Há quem atribua os grandes resultados à diretoria, e os erros e falhas aos demais colaboradores. No entanto, esse é um dos maiores equívocos dentro do processo de gestão da qualidade total, pois todos fazem parte do cenário interno e são responsáveis diretos por suas atribuições e, dentro delas, pela capacidade de promover a melhoria contínua, as inovações e os resultados. Novas conquistas devem ser comunicadas e festejadas em conjunto, assim como as falhas e derrotas, devem ser reconhecidas por todos.

Qualidade total, melhoria contínua, inovação são termos relacionados e empregados nas organizações comprometidas em alcançar a excelência em gestão da qualidade. Status de reconhecimento perante as organizações certificadoras, de respeito junto à cadeia de fornecimento da qual está inserida e credibilidade na relação com os consumidores.

A prioridade dessas organizações perfeccionistas, que trabalham com processos de gestão evoluídos, é satisfazer plenamente, encantar e fidelizar seus clientes. O foco no cliente se explica pelo respeito e porque ele é o dono do negócio. A empresa pertence ao proprietário, no entanto o negócio é do cliente – ele é o dono do dinheiro que será negociado –, por isso deterá a palavra final em prosseguir ou não com a relação comercial.

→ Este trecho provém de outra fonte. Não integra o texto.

Lemma io_no_fault (effect : World -> World) w :
  io effect w = (Ok tt, tick (effect w)).
Proof. unfold Store.io. rewrite no_fault. reflexivity. Qed.

Lemma makedirs_no_fault (dir : string) w :
  makedirs env dir w = (Ok tt, tick (add_dirs (made_dirs w dir) w)).
Proof. unfold Store.makedirs. rewrite no_fault. reflexivity. Qed.

(** Runs the first step of a sequence when it is known to succeed. *)
Ltac run_step :=
  erewrite mbind_ok
    by first [apply io_no_fault | apply makedirs_no_fault
             | eassumption | reflexivity].

Lemma header_succeeds (file : string) (row : list (string * cell F))
      (skip : bool) w :
  exists w1,
    (if negb skip then writeheader env file row else ret tt) w = (Ok tt, w1).
Proof. destruct (negb skip); eexists; [apply io_no_fault|reflexivity]. Qed.

Lemma write_processes_succeeds (file ts : string) (idx : Z) (pfe : bool)
      (procs : list (Process F)) w :
  exists w', write_processes file ts idx pfe procs w = (Ok tt, w').
Proof.
  revert pfe w. induction procs as [|proc procs IH]; intros pfe w.
  - eexists. reflexivity.
  - simpl.
    destruct (header_succeeds file (proc_row ts idx proc) pfe w) as [w1 Hhead].
    run_step. run_step. apply IH.
Qed.
(** C6: when lines 29-47 return nothing for an object that has a
    [__dict__], the result is never the empty object.  When every
    attribute name is text, the attributes whose names do not start with
    an underscore are the ones kept, each with its value normalised; with
    none kept the object comes out as [str(value)]. *)
Theorem to_jsonable_exported_attributes (n : nat) (o : object pyval)
  (items : list (pykey * pyval)) :
  reaches_vars (to_jsonable n) o = true ->
  o_vars o = Some items ->
  to_jsonable (S n) (PObj o) <> Ok (PDict [])
  /\ (forall names values,
        keys_text (map fst items) = Some names ->
        Forall2 (fun kv r => to_jsonable n (snd kv) = Ok r)
          (exported names items) values ->
        Forall (fun kv => String.prefix "_" (fst kv) = false) (exported names items)
        /\ to_jsonable (S n) (PObj o)
           = match exported names items with
             | [] => str_fallback o
             | _ :: _ =>
                 Ok (PDict (text_items
                              (dict_of (combine (map fst (exported names items))
                                          values) [])))
             end).
Proof.
  intros Hreach Hvars.
  assert (to_jsonable (S n) (PObj o) = from_vars (to_jsonable n) o) as E.
  { simpl. apply reaches_vars_from_vars. exact Hreach. }
  rewrite E. split; [apply from_vars_not_empty|].
  intros names values Hk Hv. split.
  - apply Forall_forall. intros kv Hin. unfold exported in Hin.
    apply filter_In in Hin. destruct Hin as [_ Hp].
    apply negb_true_iff in Hp. exact Hp.
  - unfold from_vars. rewrite Hvars.
    rewrite (vars_loop_exported _ items names values [] Hk Hv).
    destruct (exported names items) as [|kv public] eqn:Ep.
    + inversion Hv; subst. reflexivity.
    + inversion Hv as [|? r ? values' Hr Hrest]; subst.
      destruct (dict_of _ []) as [|kv' d] eqn:Ed; [|reflexivity].
      apply dict_of_nil in Ed. destruct Ed as [Ed _]. discriminate.
Qed.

Quem pensa dessa forma, mesmo sendo um empresário milionário, geralmente tem a humildade de servir e tratar um cliente como a peça mais importante do seu negócio. Equivoca-se aquele que leva as coisas para o lado pessoal e procura tomar decisões pautado em suas vontades e razões.

O cliente, não só é o dono do negócio, como a fonte geradora de informação, que norteia todo o processo de gestão, a criação de ações das quais possibilita à empresa reter aquilo que está sendo conquistado. Clientes são mais rentáveis a longo prazo, quando encontram no mercado os benefícios que foram buscar, somado principalmente de serviços e relações sinceras e honestas.

“Os grandes ganhos de produtividade, daqui para frente, advirão das melhorias na gestão do conhecimento” é o que fala Peter Drucker. Gestão da qualidade total, melhoria contínua, inovação é um processo infalível, desde que as informações que subsidiam as tomadas de decisões sejam reais e confiáveis. Que a honestidade, educação, amor, ética e o respeito, entre outros valores, sejam o elo da relação.

Aqui não se fala de astúcia para ludibriar o consumidor, políticas de fidelização que impõem regras e obrigações para o cliente permanecer fazendo negócio, mesmo quando não quer mais. Essa política de gestão é ilegal e não surte efeito duradouro. As empresas chegam a acreditar na obtenção de lucro com essa prática, porém lucro no processo de melhoria contínua é o encantamento do cliente e sua satisfação total com o negócio.

O cliente encantado, não só repete os negócios com a empresa, mas se fideliza a ela por vontade própria; levando as pessoas do seu convívio social a desfrutarem do mesmo prazer, por tempo indeterminado.

Por Paulo Eduardo Dubiel – Executivo em Gestão de Marketing e Negócios, Esp.